§ Problem description: Nothing past the line containing "n_Left (ns_meta st0)" belongs in the output. Copy exactly every line of the data below from the first up to and including it.

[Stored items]
━━━━━━━━━━

Lemma meta_after_quiet now id st st0 st' w1 w :
  n_ID (ns_meta st0) = n_ID (ns_meta st) → n_Addr (ns_meta st0) = n_Addr (ns_meta st) →
  n_Unreachable (ns_meta st0) = n_Unreachable (ns_meta st) →
  n_Left (ns_meta st0) = n_Left (ns_meta st) → n_Expiry (ns_meta st0) = n_Expiry (ns_meta st) →
  has_left id w1 = false → meta_after now id st0 st' w → meta_after now id st st' (w1 ++ w).
Proof.
  intros E1 E2 E3 E4 E5 Hw1 [? ? ? Hl He].
  split; rewrite ?has_left_app, ?Hw1; simpl; rewrite <-?E4, <-?E5; congruence.
Qed.

Lemma has_left_nil id w : calls w = [] → has_left id w = false.
Proof. unfold has_left. intros ->. apply bool_decide_eq_false. set_solver. Qed.

Lemma applyEntries_meta `{MapIter} now id st es :
  meta_after now id st (applyEntries now id st es).1 (applyEntries now id st es).2.
Proof.
  apply (applyEntries_case now id (λ st _ st' w, meta_after now id st st' w)).
  - intros ?. split; try done. by rewrite orb_false_r.
  - done.
  - intros ?? es0 ? w w1 Hm _ _ [? ? ? Hl He]. apply has_left_nil with (id := id) in Hm.
    assert (has_left id (w1 ++ [Watch (OnLeave id)] ++ w) = true) as Hh.
    { unfold has_left. apply bool_decide_eq_true. rewrite !calls_app. set_solver. }
    split; try done; rewrite Hh.
    + rewrite Hl. simpl. by rewrite orb_true_r.
    + rewrite He. simpl. by case_match.
  - intros ?? es0 w1 Hm _. split; try done; rewrite has_left_nil by done; [by rewrite orb_false_r|done].
  - intros ?? es0 ?? w w1 w2 Hm _ Hd Hs. rewrite app_assoc. eapply meta_after_quiet, Hs; try done.
    unfold has_left. rewrite calls_app, Hm. apply bool_decide_eq_false.
    intros Hin. rewrite Forall_forall in Hd. by apply Hd in Hin as [? ?].
  - intros ?? es0 ? w w1 Hm _ Hs. eapply meta_after_quiet, Hs; try done. by apply has_left_nil.
  - intros ?? es0 ? w w1 c Hm _ Hc Hs. rewrite app_assoc. eapply meta_after_quiet, Hs; try done.
    unfold has_left. rewrite calls_app, Hm. apply bool_decide_eq_false.
    destruct Hc as [-> | [_ ->]]; set_solver.
Qed.

Lemma applyEntries_wf `{MapIter} now id st es :
  node_wf st → (∀ e, e ∈ es → entry_ok e) → node_wf (applyEntries now id st es).1.
Proof.
  revert st. induction es as [|e es IH]; intros st Hw Hes; [done|].
  assert (entry_ok e) as He by (apply Hes; left).
  assert (∀ x, x ∈ es → entry_ok x) as Hes' by set_solver.
  destruct (decide (e_Version e ≤ version st)%N) as [Hle|Hlt].
  { rewrite applyEntries_skip by done. by apply IH. }
  assert (node_wf (accepted now e st)) as Hacc by (apply accepted_wf; [done..|lia]).
  destruct (decide (e_Internal e = true ∧ e_Key e = compactKey ∧ ParseUint (e_Value e) = None))
    as [(HI&Hk&Hp)|Hn].
  - unfold accepted in Hacc. simpl. unfold version in *. rewrite decide_False by done.
    rewrite HI, Hk, Hp in *. simpl in *. done.
  - rewrite applyEntries_accept; [by apply IH|exact (wf_key _ Hw)|lia|].
    intros HI Hk. destruct (ParseUint (e_Value e)) eqn:Hp; [by eauto|]. tauto.
Qed.

(** ** The effect of the calls on the watcher *)

Lemma watch_entry_calls id w m p :
  Forall (entry_call id) (calls w) → m !! id = Some p →
  watch m w = <[id := mkPeer (replay id (p_view p) w) (p_left p || has_left id w) (p_unreachable p)]> m.
Proof.
  unfold watch, replay, has_left. generalize (calls w). clear w.
  intros cs. revert m p. induction cs as [|c cs IH]; intros m p Hc Hp.
  { rewrite bool_decide_false by set_solver. rewrite orb_false_r.
    destruct p. by rewrite insert_id. }
  apply Forall_cons in Hc as [Hc Hcs]. simpl.
  assert (∃ p1, watch_call m c = <[id := p1]> m ∧
    p_view p1 = replay_call id (p_view p) c ∧ p_left p1 = p_left p || bool_decide (c = OnLeave id) ∧
    p_unreachable p1 = p_unreachable p) as (p1 & -> & Hv & Hl & Hu).
  { destruct c; try done; simpl in Hc; subst; simpl; rewrite ?(decide_True _ _ eq_refl);
      (eexists; split; [apply map_eq; intros k; destruct (decide (k = id)) as [->|];
        [rewrite lookup_alter_eq, Hp, lookup_insert_eq; done
        |by rewrite lookup_alter_ne, lookup_insert_ne]|]); simpl; split_and!; try done.
    - by rewrite bool_decide_true, orb_true_r.
    - by rewrite orb_false_r.
    - by rewrite orb_false_r. }
  rewrite (IH _ p1) by (done || apply lookup_insert_eq). rewrite insert_insert_eq, Hv, Hl, Hu.
  f_equal. f_equal. rewrite <-orb_assoc, <-bool_decide_or. f_equal. apply bool_decide_ext.
  rewrite elem_of_cons. naive_solver.
Qed.

(** What an operation guarantees: from a well-formed state it leads to one, and
    its calls tell a watcher everything about the remote nodes. *)
Definition tracked (s s' : clusterState) (effs : list effect) : Prop :=
  state_wf s → localID s' = localID s ∧ state_wf s' ∧ watch (peers s) effs = peers s'.

Lemma tracked_refl s : tracked s s [].
Proof. by intros Hs. Qed.

Lemma tracked_trans s1 s2 s3 w1 w2 : tracked s1 s2 w1 → tracked s2 s3 w2 → tracked s1 s3 (w1 ++ w2).
Proof.
  intros H1 H2 Hs. destruct (H1 Hs) as (E1&Hs2&W1), (H2 Hs2) as (E2&Hs3&W2).
  split_and!; [congruence|done|]. by rewrite watch_app, W1.
Qed.

Lemma swf_local_ID s : state_wf s → is_Some (nodes s !! localID s).
Proof. intros Hs. destruct (swf_local _ Hs) as (st&?&_). by exists st. Qed.

(** Replacing or adding a remote node, possibly with fewer tombstones. *)
Lemma put_remote_wf s id st tombs :
  state_wf s → id ≠ localID s → n_ID (ns_meta st) = id → node_wf st →
  (n_Expiry (ns_meta st) = zero_time ↔
     n_Left (ns_meta st) = false ∧ n_Unreachable (ns_meta st) = false) →
  tombs ⊆ tombstones s → tombs !! id = None →
  state_wf (mkState (localID s) (<[id := st]> (nodes s)) tombs).
Proof.
  intros Hs Hne Hid Hw Hexp Hsub Htomb. split; simpl.
  - intros k x. rewrite lookup_insert. case_decide; [naive_solver|]. by apply swf_ids.
  - intros k x. rewrite lookup_insert. case_decide; [naive_solver|]. by apply swf_nodes.
  - rewrite lookup_insert_ne by done. apply (swf_local _ Hs).
  - intros k x. rewrite lookup_insert. case_decide; [naive_solver|]. by apply swf_expiry.
  - intros k [t Ht]. rewrite lookup_insert_ne by congruence.
    apply (swf_tombstones _ Hs). exists t. by eapply lookup_weaken.
Qed.

Lemma peers_put_remote s id st tombs :
  id ≠ localID s →
  peers (mkState (localID s) (<[id := st]> (nodes s)) tombs) = <[id := peer_of st]> (peers s).
Proof. intros Hne. unfold peers. simpl. by rewrite delete_insert_ne, fmap_insert. Qed.

Lemma lookup_peers s id : id ≠ localID s → peers s !! id = peer_of <$> nodes s !! id.
Proof. intros Hne. unfold peers. by rewrite lookup_fmap, lookup_delete_ne. Qed.

(** Storing a node whose entries were applied. *)
Lemma put_applied s id st tombs w0 now es `{MapIter} :
  (0 ≤ now)%Z → (∀ e, e ∈ es → entry_ok e) → state_wf s → id ≠ localID s →
  tombs ⊆ tombstones s → tombs !! id = None →
  n_ID (ns_meta st) = id → node_wf st →
  (n_Expiry (ns_meta st) = zero_time ↔ n_Left (ns_meta st) = false ∧ n_Unreachable (ns_meta st) = false) →
  watch (peers s) w0 = <[id := peer_of st]> (peers s) →
  let '(st', w) := applyEntries now id st es in
  let s' := mkState (localID s) (<[id := st']> (nodes s)) tombs in
  state_wf s' ∧ watch (peers s) (w0 ++ w) = peers s'.
Proof.
  intros Hnow Hes Hs Hne Hsub Htomb Hid Hw Hexp Hw0.
  pose proof (applyEntries_wf now id st es Hw Hes) as Hw'.
  pose proof (applyEntries_meta now id st es) as [Hmid _ Hmu Hml Hme].
  pose proof (applyEntries_view now id st es (wf_key _ Hw) (wf_ok _ Hw) Hes) as Hv.
  pose proof (applyEntries_calls now id st es) as Hc.
  destruct (applyEntries now id st es) as [st' w]. simpl in *. split.
  - apply put_remote_wf; [done|done|congruence|done| |done|done].
    rewrite Hme, Hml, Hmu. destruct (has_left id w).
    + rewrite orb_true_r. split; [|by intros [? ?]]. intros Hz. exfalso.
      assert (0 < nodeExpiry)%Z by done. unfold zero_time in Hz. lia.
    + by rewrite orb_false_r.
  - rewrite watch_app, Hw0, peers_put_remote by done.
    rewrite (watch_entry_calls id w _ (peer_of st)) by (done || apply lookup_insert_eq).
    rewrite insert_insert_eq. f_equal. unfold peer_of. simpl. congruence.
Qed.

Lemma tombstoned_spec tombs id sender :
  let '(dead, tombs') := tombstoned tombs id sender in
  tombs' ⊆ tombs ∧ (dead = true → tombs' = tombs) ∧ (dead = false → tombs' !! id = None).
Proof.
  unfold tombstoned. destruct (tombs !! id) eqn:Ht; [case_decide|]; split_and!; try done.
  - apply delete_subseteq.
  - intros _. apply lookup_delete_eq.
Qed.

Lemma newNode_wf id addr : node_wf (newNode id addr).
Proof. split; unfold version; simpl; intros; simplify_map_eq. Qed.

(** A node with the same identity and fewer tombstones. *)
Lemma drop_tombstones_wf s tombs :
  state_wf s → tombs ⊆ tombstones s → state_wf (mkState (localID s) (nodes s) tombs).
Proof.
  intros Hs Hsub. split; try apply Hs. simpl. intros id [t Ht]. apply (swf_tombstones _ Hs).
  exists t. by eapply lookup_weaken.
Qed.

Lemma lookup_ne_local s id : state_wf s → nodes s !! id = None → id ≠ localID s.
Proof. intros Hs Hn ->. destruct (swf_local_ID _ Hs) as [? ?]. congruence. Qed.

Lemma watch_join s id addr :
  watch (peers s) [Watch (OnJoin id)] = <[id := peer_of (newNode id addr)]> (peers s).
Proof. done. Qed.

(** ** Every operation is tracked *)

Lemma applyDigestEntry_tracked sender s entry :
  tracked s (applyDigestEntry sender s entry).1 (applyDigestEntry sender s entry).2.
Proof.
  intros Hs. unfold applyDigestEntry.
  destruct (nodes s !! dg_ID entry) eqn:Hn; [done|]. destruct (dg_Left entry); [done|].
  pose proof (tombstoned_spec (tombstones s) (dg_ID entry) sender) as Ht.
  destruct (tombstoned _ _ _) as [dead tombs]. destruct Ht as (Hsub&Hdead&Hlive).
  destruct dead; simpl.
  { rewrite Hdead by done. split_and!; [done| |done]. by destruct s. }
  split_and!; [done| |by rewrite peers_put_remote by by apply lookup_ne_local].
  apply put_remote_wf; try done; [by apply lookup_ne_local|by apply Hlive].
Qed.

━━━━━━━━━━

§ Written solution:
Lemma meta_after_quiet now id st st0 st' w1 w :
  n_ID (ns_meta st0) = n_ID (ns_meta st) → n_Addr (ns_meta st0) = n_Addr (ns_meta st) →
  n_Unreachable (ns_meta st0) = n_Unreachable (ns_meta st) →
  n_Left (ns_meta st0) = n_Left (ns_meta st) → n_Expiry (ns_meta st0) = n_Expiry (ns_meta st) →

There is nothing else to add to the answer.